In the microwave, or under cold running water. You can defrost at room temperature, but only if you monitor the food carefully and cook it as soon as it has thawed. Use a microwave only if you plan to cook the food right away or refrigerate it until cooking time.

Wash thoroughly after food preparation

After preparing raw meat or poultry, wash the utensils, counter, cutting board, and your hands anything that touched it thoroughly in hot soapy water before making a salad or handling vegetables.

Marinate meats and poultry only under refrigeration

And don’t put cooked meat back into an uncooked marinade or serve the used marinade as a sauce unless you heat it to a rolling boil for several minutes.

Be aware of cooking temperatures for meats

Cook rare beef to at least 145°F (pink, not red). Pork and chicken should, of course, be thoroughly cooked not pink at all. Never leave food in a hot car.

Be careful at barbecues

Don’t serve barbecued meat on the same plate you used for the raw meat and don’t use the cooking utensils for serving.

Avoid uncooked meats

Whether at home or eating out, pass up the steak tartare and any other uncooked meat. Avoid raw fish and shellfish as well, including sushi.
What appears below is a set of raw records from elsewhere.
(** * svc_power: the SVC power-control console command

    A shallow embedding of [apps/ara/svc_power/svc_power.c] and the
    properties of its verbs ([power], [wakeout], [wakeout_length],
    [dumpstate]).

    The command runs against the interface table of the board and calls
    into the interface core declared by [interface.h].  The core is not
    part of this file: it is taken as an abstract signature ([Core]).
    A C [int] is a [Z]; a [struct interface *] is the index of the
    structure in the interface table; [stdout] is the list of the
    [printf] calls made, format string first. *)

From Stdlib Require Import ZArith String Ascii List Lia Bool.
From stdpp Require Import base list strings.
Import ListNotations.

Local Open Scope string_scope.
Local Open Scope list_scope.
Local Open Scope Z_scope.

(** ** Data model ([interface.h], [vreg.h]) *)

(** [struct vreg_data]: one switchable rail. *)
Record vreg_data := {
  gpio : Z;
  hold_time : Z;
  active_high : Z;
  def_val : Z
}.

(** [struct vreg]: the array [vregs] with its length [nr_vregs] is a
    list; [None] is the NULL array of a group without rails. *)
Record vreg := {
  vreg_name : string;
  vregs : option (list vreg_data);
  power_enabled : bool;
  use_count : Z
}.

Definition nr_vregs (v : vreg) : nat :=
  match vregs v with
  | Some rails => length rails
  | None => 0%nat
  end.

Inductive wd_debounce_state :=
| WD_ST_INVALID
| WD_ST_INACTIVE_DEBOUNCE
| WD_ST_ACTIVE_DEBOUNCE
| WD_ST_INACTIVE_STABLE
| WD_ST_ACTIVE_STABLE.

Inductive hotplug_state :=
| HOTPLUG_ST_UNKNOWN
| HOTPLUG_ST_PLUGGED
| HOTPLUG_ST_UNPLUGGED.

Inductive ara_iface_order :=
| ARA_IFACE_ORDER_UNKNOWN
| ARA_IFACE_ORDER_PRIMARY
| ARA_IFACE_ORDER_SECONDARY.

#[global] Instance wd_debounce_state_eq_dec : EqDecision wd_debounce_state.
Proof. solve_decision. Defined.

#[global] Instance hotplug_state_eq_dec : EqDecision hotplug_state.
Proof. solve_decision. Defined.

#[global] Instance ara_iface_order_eq_dec : EqDecision ara_iface_order.
Proof. solve_decision. Defined.

(** [struct wd_data]: the wake/detect line of an interface. *)
Record wd_data := {
  wd_gpio : Z;
  polarity : bool;
  db_state : wd_debounce_state;
  last_state : wd_debounce_state
}.

(** [struct interface].  [if_type] is the C enumeration value. *)
Record interface := {
  name : string;
  switch_portid : Z;
  vsys_vreg : vreg;
  refclk_vreg : vreg;
  if_type : Z;
  wake_gpio : Z;
  detect_in : wd_data;
  if_order : ara_iface_order
}.

(** A [struct interface *]: the position in the interface table. *)
Definition iface_ptr := nat.

Bind Scope nat_scope with iface_ptr.

(** ** The interface core, as this file sees it

    Constants, predicates and primitives that [svc_power.c] takes from
    [interface.h], [errno.h] and the build configuration.  The power and
    wakeout primitives receive the structure they are called on and the
    state of the board, and give back their status, the structure as they
    leave it and the new board state. *)
Class Core := {
  hw : Type;
  PROGNAME : string;
  EINVAL : Z;
  EINVAL_pos : 0 < EINVAL;
  INVALID_PORT : Z;
  ARA_IFACE_TYPE_MODULE_PORT2 : Z;
  interface_is_module_port : interface -> bool;
  interface_get_id_by_portid : list interface -> Z -> Z;
  power_on : interface -> hw -> Z * (interface * hw);
  power_off : interface -> hw -> Z * (interface * hw);
  generate_wakeout : interface -> bool -> Z -> hw -> Z * (interface * hw)
}.

(** ** Program state *)

Inductive arg :=
| ArgS (s : string)
| ArgN (n : Z)
| ArgC (c : ascii).

(** One [printf] call: the format string as the source writes it, and
    the values of its arguments. *)
Record printed := Printf {
  fmt : string;
  args : list arg
}.

(** A call into the core, as recorded in the call log. *)
Inductive call :=
| CallPowerOn (iface : iface_ptr)
| CallPowerOff (iface : iface_ptr)
| CallWakeout (iface : iface_ptr) (assert : bool) (length : Z).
The risk of illness is simply too high.

Don’t leave normally refrigerated foods sitting out

Hold foods at room temperature no longer than an hour before or after cooking. Given the right conditions, the bacterial content in some foods can double in 20 minutes.
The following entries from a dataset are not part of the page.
Lemma strip_blank s : strip s = EmptyString ↔ all_chars isspace s = true.
Proof.
  split.
  - intros Hempty. destruct (strip_spec s) as (left & right & Hs & Hl & Hr & _).
    rewrite Hempty in Hs. rewrite Hs, all_chars_app.
    change (EmptyString +:+ right) with right. by rewrite Hl, Hr.
  - intros Hs. unfold strip. by rewrite lstrip_blank.
Qed.
End strip_facts.

(** X7: the date [getRemoteLastModified] returns is the header without the
    blanks at its two ends: it neither starts nor ends with one, only
    blanks are dropped, and a header of blanks alone gives the empty date
    rather than an error. *)
Theorem getRemoteLastModified_stripped (net : Cache.remote)
    (url header : string) :
  net url = Cache.Response (Some header) →
  ∃ date left right,
    Cache.getRemoteLastModified net url = Return date ∧
    header = left +:+ date +:+ right ∧
    PyStr.all_chars PyStr.isspace left = true ∧
    PyStr.all_chars PyStr.isspace right = true ∧
    (∀ c rest, date = String c rest → PyStr.isspace c = false) ∧
    (∀ init c, date = init +:+ String c EmptyString → PyStr.isspace c = false) ∧
    (date = EmptyString ↔ PyStr.all_chars PyStr.isspace header = true).
Proof.
  intros Hnet. unfold Cache.getRemoteLastModified. rewrite Hnet.
  destruct (strip_spec header) as (left & right & H1 & H2 & H3 & H4 & H5).
  exists (PyStr.strip header), left, right.
  split_and!; [done..|apply strip_blank].
Qed.

Lemma getRemoteLastModified_stripped_witness :
  let net : Cache.remote :=
    λ _, Cache.Response (Some "  Wed, 21 Oct 2015 07:28:00 GMT ") in
  ∃ date left right,
    Cache.getRemoteLastModified net "u" = Return date ∧
    "  Wed, 21 Oct 2015 07:28:00 GMT " = left +:+ date +:+ right ∧
    PyStr.all_chars PyStr.isspace left = true ∧
    PyStr.all_chars PyStr.isspace right = true ∧
    (∀ c rest, date = String c rest → PyStr.isspace c = false) ∧
    (∀ init c, date = init +:+ String c EmptyString → PyStr.isspace c = false) ∧
    (date = EmptyString ↔
     PyStr.all_chars PyStr.isspace "  Wed, 21 Oct 2015 07:28:00 GMT " = true).
Proof.
  intros net.
  apply (getRemoteLastModified_stripped net "u"
           "  Wed, 21 Oct 2015 07:28:00 GMT ").
  reflexivity.
Defined.

(** ** The manager across runs of the script *)

Section restart_facts.
Import Cache.
Implicit Types (net : remote) (url : string) (w : world).

(** [__init__] does not look at the dict it starts from. *)
Lemma init_fresh d d' fs : init (World d fs) = init (World d' fs).
Proof. done. Qed.

Lemma init_reads_dumps d d0 fs :
  PyDict.wf d →
  init (World d0 (<[savePath := Json.dumps d]> fs))
  = (Return tt, World d (<[savePath := Json.dumps d]> fs)).
Proof.
  intros Hwf. unfold init, mbind, M_bind, bind, put_dict, get_files. simpl.
  rewrite lookup_insert_eq. by rewrite loads_dumps.
Qed.

Lemma check_records net url w t :
  getRemoteLastModified net url = Return t →
  PyDict.get (lastModifiedDict (isRemoteModifiedAndUpdateMemory net url w).2) url
  = Some t.
Proof.
  intros Hnet.
  destruct (decide (PyDict.get (lastModifiedDict w) url = Some t)) as [Hsame|Hdiff].
  - by rewrite (check_same _ _ _ _ Hnet Hsame).
  - rewrite (check_changed _ _ _ _ Hnet Hdiff). apply get_setitem_eq.
Qed.

Lemma check_files net url w :
  files (isRemoteModifiedAndUpdateMemory net url w).2 = files w.
Proof.
  destruct (getRemoteLastModified net url) as [e|t] eqn:Hnet.
  - by rewrite (check_raises _ _ _ _ Hnet).
  - destruct (decide (PyDict.get (lastModifiedDict w) url = Some t)) as [Hsame|Hdiff].
    + by rewrite (check_same _ _ _ _ Hnet Hsame).
    + by rewrite (check_changed _ _ _ _ Hnet Hdiff).
Qed.

Lemma init_files w : files (init w).2 = files w.
Proof.
  unfold init, mbind, M_bind, bind, put_dict, get_files. simpl.
  destruct (files w !! savePath) as [text|]; [|done].
  by destruct (Json.loads text).
Qed.
End restart_facts.

(** X8: a check followed by [save] is remembered by the next run: a manager
    constructed from the files then left answers [False] for the same url
    while the remote date stays the same. *)
Theorem check_save_restart (net : Cache.remote) (url t : string)
    (w : Cache.world) (d0 : PyDict.dict string) :
  PyDict.wf (Cache.lastModifiedDict w) →
  Cache.getRemoteLastModified net url = Return t →
  let w1 := (Cache.isRemoteModifiedAndUpdateMemory net url w).2 in
  let w2 := (Cache.save w1).2 in
  ∃ w3,
    Cache.init (Cache.World d0 (Cache.files w2)) = (Return tt, w3) ∧
    Cache.isRemoteModifiedAndUpdateMemory net url w3 = (Return false, w3).
Proof.
  intros Hwf Hnet w1 w2. subst w2. simpl.
  eexists. split.
  - apply init_reads_dumps. by apply check_wf.
  - apply (check_same _ _ _ t Hnet). simpl. by apply check_records.
Qed.

Lemma check_save_restart_witness :
  let net : Cache.remote := λ _, Cache.Response (Some "T2") in
  let w := Cache.World [("a", "T1"); ("b", "T1")] ∅ in
  let w1 := (Cache.isRemoteModifiedAndUpdateMemory net "a" w).2 in
  let w2 := (Cache.save w1).2 in
  ∃ w3,
    Cache.init (Cache.World [] (Cache.files w2)) = (Return tt, w3) ∧
    Cache.isRemoteModifiedAndUpdateMemory net "a" w3 = (Return false, w3).
Proof.
  intros net w.
  apply (check_save_restart net "a" "T2" w []); [|reflexivity].
  apply (bool_decide_unpack _). by vm_compute.
Defined.

(** X9: a check that is not followed by [save] is forgotten by the next
    run: a manager constructed again from the files is in the state the
    first one started in, so the check answers as it did the first time. *)
Theorem unsaved_check_repeats (net : Cache.remote) (url : string)
    (fs : gmap string string) (d0 d1 : PyDict.dict string) (w : Cache.world) :
  Cache.init (Cache.World d0 fs) = (Return tt, w) →
  let w1 := (Cache.isRemoteModifiedAndUpdateMemory net url w).2 in
  Cache.init (Cache.World d1 (Cache.files w1)) = (Return tt, w).
Proof.
  intros Hinit w1. subst w1. rewrite check_files.
  pose proof (init_files (Cache.World d0 fs)) as Hfs.
  rewrite Hinit in Hfs. simpl in Hfs. rewrite Hfs.
  by rewrite (init_fresh d1 d0).
Qed.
Promptly refrigerate leftovers

Particularly anything with a coating (bread or fat) or a tight wrapping. Divide large amounts of left-overs such as sauces, soups, stews, and casseroles into smaller containers so that they cool faster. Throw away any questionable leftovers. Store all starchy stuffing (rice, bread) separately from the poultry in which it was cooked.

Be careful canning

If you can fruits and vegetables at home, ask your county health department for guidelines about safe procedures to protect against botulism.

Be prudent

Pass up all food that smells or looks spoiled. Don’t buy or use any food in bulging, rusty, or leaky cans.

Check out the salad bar

Make sure food is protected by a sneeze guard.

Wash produce

Pesticides used on fruits and vegetables can cause food poisoning. Be sure to wash and peel your produce. Keep pets away from food preparation areas.